Cross-Modal Retrieval Between 13 C NMR Spectra and Structures Based on Focused Libraries.
Hanyu SunXi XueXue LiuHai-Yu HuYafeng DengXiao-Jian WangPublished in: Analytical chemistry (2024)
Library matching by comparing carbon-13 nuclear magnetic resonance ( 13 C NMR) spectra with spectral data in the library is a crucial method for compound identification. In our previous paper, we introduced a deep contrastive learning system called CReSS, which used a library that contained more structures. However, CReSS has two limitations: there were no unknown structures in the library, and a redundant library reduces the structure-elucidation accuracy. Herein, we replaced the oversize traditional libraries with focused libraries containing a small number of molecules.
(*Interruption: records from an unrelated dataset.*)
(** * PinCLI_SPI: the serial command line of [PinCLI_SPI.ino]

    A shallow embedding of the sketch's line editor ([read_input]), its
    tokenizer ([get_token], a wrapper around the C library's [strtok]),
    the dispatcher ([execute]) and the nine command handlers, followed by
    the properties of the written specification that were checked on it.

    Conventions.
    - A [char]/[byte] is a [Z] holding its bit pattern, 0..255.
    - An [int] is 16 bits wide on the AVR; [wrap16] writes the wrap-around.
    - The globals of the sketch ([error_flag], [line_buf], [args], [cp])
      and the hidden static pointer of [strtok] are the fields of [state].
      Pointers into [line_buf] are offsets ([nat]); the null pointer is
      [None].
    - Everything the sketch does to the outside world (serial output, pin
      I/O, SPI, delay) is appended to [trace], one [event] per call, in
      program order.  What the outside world answers is read from [env]. *)

From Stdlib Require Import ZArith Lia Ascii String.
From stdpp Require Import base list strings.

(** ** Constants of the sketch *)

Definition LINE_BUF_SIZE : nat := 64.
Definition ARG_BUF_SIZE : nat := 16.

Definition CR_CHAR : Z := 13.
Definition LF_CHAR : Z := 10.
Definition BKSP_CHAR : Z := 8.
Definition BEL_CHAR : Z := 7.    (* '\a' *)
Definition SP_CHAR : Z := 32.    (* ' ' *)

Definition CLI_PROMPT : string := "> ".
Definition PINCLI_VER : string := "x0.36".

(** Values of [Arduino.h] and [SPI.h] used by the sketch. *)
Definition LOW : Z := 0.
Definition HIGH : Z := 1.

Inductive pin_mode := INPUT | INPUT_PULLUP | OUTPUT.
Inductive bit_order := LSBFIRST | MSBFIRST.
Inductive spi_mode := SPI_MODE0 | SPI_MODE1 | SPI_MODE2 | SPI_MODE3.

Definition SPI_SPEED : Z := 1000000.
Definition SPI_ORDER : bit_order := MSBFIRST.
Definition SPI_MODE : spi_mode := SPI_MODE0.

(** ** The outside world *)

Inductive event :=
| Serial_write (c : Z)
| Serial_print (s : string)
| Serial_println (s : string)
| Serial_println_int (n : Z)
| Ev_pinMode (pin : Z) (m : pin_mode)
| Ev_digitalRead (pin : Z)
| Ev_digitalWrite (pin : Z) (v : Z)
| Ev_delay (ms : Z)
| SPI_begin
| SPI_beginTransaction (speed : Z) (order : bit_order) (mode : spi_mode)
| SPI_transfer (v : Z)
| SPI_transfer16 (v : Z)
| SPI_endTransaction.

(** What the collaborators answer.  [mem_str a] is the byte string that
    lies at the raw data address [a], outside the sketch's two buffers
    (needed for [cmd_pr] only, which hands a character to [atoi] where a
    pointer is expected). *)
Record env := mkEnv {
  ARDUINO_AVR_MEGA2560 : bool;
  digitalRead : Z -> Z;
  SPI_transfer_rx : Z -> Z;
  SPI_transfer16_rx : Z -> Z;
  mem_str : Z -> list Z
}.

Definition SPI_SSPIN (e : env) : Z :=
  if ARDUINO_AVR_MEGA2560 e then 53%Z else 10%Z.

(** ** Globals *)

Record state := mkState {
  error_flag : bool;
  line_buf : list Z;          (* char line_buf[LINE_BUF_SIZE] *)
  args : list Z;              (* char args[ARG_BUF_SIZE] *)
  cp : nat;                   (* cp - line_buf *)
  strtok_last : option nat;   (* strtok's saved pointer, into line_buf *)
  trace : list event
}.

Definition set_error_flag (b : bool) (st : state) : state :=
  mkState b (line_buf st) (args st) (cp st) (strtok_last st) (trace st).
Definition set_line_buf (l : list Z) (st : state) : state :=
  mkState (error_flag st) l (args st) (cp st) (strtok_last st) (trace st).
Definition set_args (a : list Z) (st : state) : state :=
  mkState (error_flag st) (line_buf st) a (cp st) (strtok_last st) (trace st).
Definition set_cp (n : nat) (st : state) : state :=
  mkState (error_flag st) (line_buf st) (args st) n (strtok_last st) (trace st).
Definition set_strtok_last (p : option nat) (st : state) : state :=
  mkState (error_flag st) (line_buf st) (args st) (cp st) p (trace st).
Definition emit (evs : list event) (st : state) : state :=
  mkState (error_flag st) (line_buf st) (args st) (cp st) (strtok_last st)
          (trace st ++ evs).

(** The state after static initialisation (all globals zero). *)
Definition boot : state :=
  mkState false (replicate LINE_BUF_SIZE 0%Z) (replicate ARG_BUF_SIZE 0%Z)
          0 None [].

(** ** C library functions used by the sketch *)

(** [buf[i]]; a read past the end of the array gives 0 in the model. *)
Definition byte_at (buf : list Z) (i : nat) : Z := default 0%Z (buf !! i).

(** The C string that starts at the head of [s]: the bytes before the
    first NUL. *)
Fixpoint cstr (s : list Z) : list Z :=
  match s with
  | [] => []
  | c :: s' => if (c =? 0)%Z then [] else c :: cstr s'
  end.

Definition bytes_of (s : string) : list Z :=
  map (fun a => Z.of_nat (nat_of_ascii a)) (list_ascii_of_string s).

Definition tolower (c : Z) : Z :=
  if ((65 <=? c) && (c <=? 90))%Z then (c + 32)%Z else c.

Definition isspace (c : Z) : bool :=
  ((c =? 32) || ((9 <=? c) && (c <=? 13)))%Z.
Definition isdigit (c : Z) : bool := ((48 <=? c) && (c <=? 57))%Z.

Definition wrap16 (n : Z) : Z := ((n + 32768) mod 65536 - 32768)%Z.
Definition wrap8 (n : Z) : Z := (n mod 256)%Z.

(** The conversions an argument undergoes when it is passed to a
    parameter of type [uint8_t], [uint16_t] or [unsigned long]. *)
Definition to_uint8 (n : Z) : Z := (n mod 256)%Z.
Definition to_uint16 (n : Z) : Z := (n mod 65536)%Z.
Definition to_ulong (n : Z) : Z := (n mod 4294967296)%Z.

Fixpoint skip_space (s : list Z) : list Z :=
  match s with
  | [] => []
  | c :: s' => if isspace c then skip_space s' else s
  end.

Fixpoint atoi_digits (s : list Z) (acc : Z) : Z :=
  match s with
  | [] => acc
  | c :: s' => if isdigit c then atoi_digits s' (acc * 10 + (c - 48))%Z
               else acc
  end.

(** [atoi] on the C string [s]: white space, an optional sign, digits;
    anything else ends the number, so a string without digits gives 0. *)
Definition atoi (s : list Z) : Z :=
  match skip_space s with
  | 45%Z :: s' => wrap16 (- atoi_digits s' 0)
  | 43%Z :: s' => wrap16 (atoi_digits s' 0)
  | s' => wrap16 (atoi_digits s' 0)
  end.

(** [strcmp] on two C strings given by their contents. *)
Fixpoint strcmp (a b : list Z) : Z :=
  match a, b with
  | [], [] => 0
  | [], y :: _ => (0 - y)
  | x :: _, [] => x
  | x :: a', y :: b' => if (x =? y)%Z then strcmp a' b' else (x - y)
  end%Z.

(** [strcpy(dst, src)]: the bytes of [src] and the terminator overwrite
    the head of [dst]. *)
Definition strcpy (dst src : list Z) : list Z :=
  src ++ 0%Z :: drop (S (length src)) dst.

(** [strspn(s, " ")] and [strcspn(s, " ")]. *)
Fixpoint strspn_sp (s : list Z) : nat :=
  match s with
  | c :: s' => if (c =? SP_CHAR)%Z then S (strspn_sp s') else 0
  | [] => 0
  end.

Fixpoint strcspn_sp (s : list Z) : nat :=
  match s with
  | c :: s' => if ((c =? 0) || (c =? SP_CHAR))%Z then 0 else S (strcspn_sp s')
  | [] => 0
  end.

(** [strtok(s, " ")] on [line_buf].  With [s] null the scan resumes at the
    saved pointer.  Leading delimiters are skipped; at the end of the
    string the result is null; otherwise the delimiter that ends the token
    is overwritten with NUL and the scan position is saved behind it. *)
Definition strtok (s : option nat) (st : state) : option nat * state :=
  match (match s with Some p => Some p | None => strtok_last st end) with
  | None => (None, st)
  | Some p =>
    let b := p + strspn_sp (drop p (line_buf st)) in
    if (byte_at (line_buf st) b =? 0)%Z then
      (None, set_strtok_last (Some b) st)
    else
      let e := b + strcspn_sp (drop b (line_buf st)) in
      if (byte_at (line_buf st) e =? 0)%Z then
        (Some b, set_strtok_last (Some e) st)
      else
        (Some b, set_strtok_last (Some (S e))
                   (set_line_buf (<[e := 0%Z]> (line_buf st)) st))
  end.

(** ** The sketch *)

(** *** Tables *)

Definition commands_str : list string :=
  ["delay"; "help"; "pmode"; "pr"; "pw"; "spiend"; "spirw"; "spirw16";
   "spistart"]%string.

Definition pmode_args : list string := ["i"; "ip"; "o"]%string.
Definition spistart_arg1 : list string := ["lsbfirst"; "msbfirst"]%string.
Definition spistart_arg2 : list string :=
  ["mode0"; "mode1"; "mode2"; "mode3"]%string.

Definition num_commands : nat := length commands_str.

(** [tbl[i]] as a C string. *)
Definition str_at (tbl : list string) (i : nat) : list Z :=
  bytes_of (default EmptyString (tbl !! i)).

(** [strcmp(args, s) == 0] *)
Definition args_is (st : state) (s : list Z) : bool :=
  (strcmp (cstr (args st)) s =? 0)%Z.

(** *** Prompt and initialisation *)

Definition memset0 (n : nat) : list Z := replicate n 0%Z.

Definition send_prompt (st : state) : state :=
  emit [Serial_print CLI_PROMPT] st.

Definition PinCLI_init (st : state) : state :=
  let st := set_line_buf (memset0 LINE_BUF_SIZE) st in
  let st := emit [Serial_print "PinCLI v"; Serial_println PINCLI_VER] st in
  send_prompt st.

(** *** Line editor *)

(** One turn of the [while] loop of [read_input] on the byte [c] just read.
    The boolean tells whether the turn left the function with [return 1]. *)
Definition read_input_body (c : Z) (st : state) : bool * state :=
  if (LF_CHAR =? c)%Z then (false, st)
  else if (CR_CHAR =? c)%Z then
    (* [*cp == '\0';] compares and stores nothing *)
    (true, emit [Serial_write CR_CHAR; Serial_write LF_CHAR] st)
  else if (BKSP_CHAR =? c)%Z then
    if 0 <? cp st then
      let st := set_cp (pred (cp st)) st in
      let st := set_line_buf (<[cp st := 0%Z]> (line_buf st)) st in
      (false, emit [Serial_write BKSP_CHAR; Serial_write SP_CHAR;
                    Serial_write BKSP_CHAR] st)
    else (false, st)
  else
    let c := tolower c in
    if cp st <? LINE_BUF_SIZE - 1 then
      let st := set_line_buf (<[cp st := c]> (line_buf st)) st in
      let st := set_cp (S (cp st)) st in
      (false, emit [Serial_write c] st)
    else
      let st := set_cp 0 st in
      let st := set_line_buf (memset0 LINE_BUF_SIZE) st in
      let st := emit [Serial_write BEL_CHAR; Serial_write CR_CHAR;
                      Serial_write LF_CHAR] st in
      let st := send_prompt st in
      let st := set_line_buf (<[cp st := c]> (line_buf st)) st in
      let st := set_cp (S (cp st)) st in
      (false, emit [Serial_write c] st).

(** [read_input] on the bytes [rx] waiting in the serial receiver: the
    result, the bytes left unread and the new state. *)
Fixpoint read_input (rx : list Z) (st : state) : Z * list Z * state :=
  match rx with
  | [] => (0%Z, [], st)
  | c :: rx' =>
    let '(ret, st') := read_input_body c st in
    if ret then (1%Z, rx', st') else read_input rx' st'
  end.

(** *** Tokenizer *)

(** The function is [void] in the sketch; the model also tells which of its
    three exits was taken. *)
Inductive token_exit := EndOfLine | Found | TooLong.

Definition get_token (instr : option nat) (st : state) : token_exit * state :=
  let st := set_args (<[0 := 0%Z]> (args st)) st in
  let '(token, st) := strtok instr st in
  match token with
  | None => (EndOfLine, st)
  | Some t =>
    let tok := cstr (drop t (line_buf st)) in
    if length tok <? ARG_BUF_SIZE then
      (Found, set_args (strcpy (args st) tok) st)
    else
      (TooLong,
       set_error_flag true (emit [Serial_println "Token too long."] st))
  end.

Definition parse_cmd (st : state) : state :=
  snd (get_token (Some 0) st).

(** *** Help texts *)

Definition dq : string := String (ascii_of_nat 34) EmptyString.

Definition help_help (st : state) : state :=
  let st := emit [Serial_println "The following commands are available:"] st in
  let st := emit (flat_map (fun s => [Serial_print "  "; Serial_println s])
                           commands_str) st in
  emit [Serial_println EmptyString;
        Serial_println ("You can for instance type " +:+ dq +:+ "help pmode"
                        +:+ dq +:+ " for more info on the pmode command.")] st.

Definition help_delay (st : state) : state :=
  emit [Serial_println "  Pause execution for a time.  *** Serial buffer overflow danger! ***";
        Serial_println "    delay <milliseconds>";
        Serial_println "      <milliseconds> -> number of milliseconds to delay"] st.

Definition help_pmode (st : state) : state :=
  emit [Serial_println "  Set digital pin mode";
        Serial_println "    pmode <pin> <mode>";
        Serial_println "      <pin> -> digital pin number";
        Serial_println "      <mode> -> mode indicator: I, IP, or O"] st.

Definition help_pr (st : state) : state :=
  emit [Serial_println "  Digital pin read";
        Serial_println "    pr <pin>";
        Serial_println "      <pin> -> digital pin number";
        Serial_println "  Returns value (0 or 1) on the specified pin."] st.

Definition help_pw (st : state) : state :=
  emit [Serial_println "  Write value to digital pin";
        Serial_println "    pw <pin> <value>";
        Serial_println "      <pin> -> digital pin number";
        Serial_println "      <value> -> value to write to pin (0 or 1)"] st.

Definition help_spiend (st : state) : state :=
  emit [Serial_println "  End SPI transaction."] st.

Definition help_spirw (st : state) : state :=
  emit [Serial_println "  Read and Write one byte on SPI";
        Serial_println "    spirw <byte>";
        Serial_println "      <byte> -> number to write, 0 to 255";
        Serial_println "  Returns value read from SPI bus."] st.

Definition help_spirw16 (st : state) : state :=
  emit [Serial_println "  Read and Write a 16-bit (2 byte) value on SPI";
        Serial_println "    spirw <value>";
        Serial_println "      <value> -> number to write, 0 to 65535";
        Serial_println "  Returns value read from SPI bus."] st.

Definition help_spistart (st : state) : state :=
  emit [Serial_println "  Start SPI transaction.";
        Serial_println "    spistart <order> <mode>";
        Serial_println "      <order> -> bit order: lsbfirst or msbfirst";
        Serial_println "      <mode> -> SPI bus mode:  mode0, mode1, mode2, or mode3";
        Serial_println "  If arguments are missing or invalid, then defaults are used."] st.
A previously generative model, CMGNet, was used to generate focused libraries for CReSS. The combined model achieved a Top-10 accuracy of 54.03% when tested on 6,471 13 C NMR spectra. In comparison, CReSS with a random reference structure library achieved an accuracy of only 9.17%. Furthermore, to expand the advantages of the focused libraries, we proposed SAmpRNN, which is a recurrent neural network (RNN). With the large focused library amplified by SAmpRNN, the structure-identification accuracy of the model increased in 70.0% of the 30 random example cases. In general, cross-modal retrieval between 13 C NMR spectra and structures based on focused libraries (CFLS) achieved high accuracy and provided more accurate candidate structures than traditional libraries for compound identification.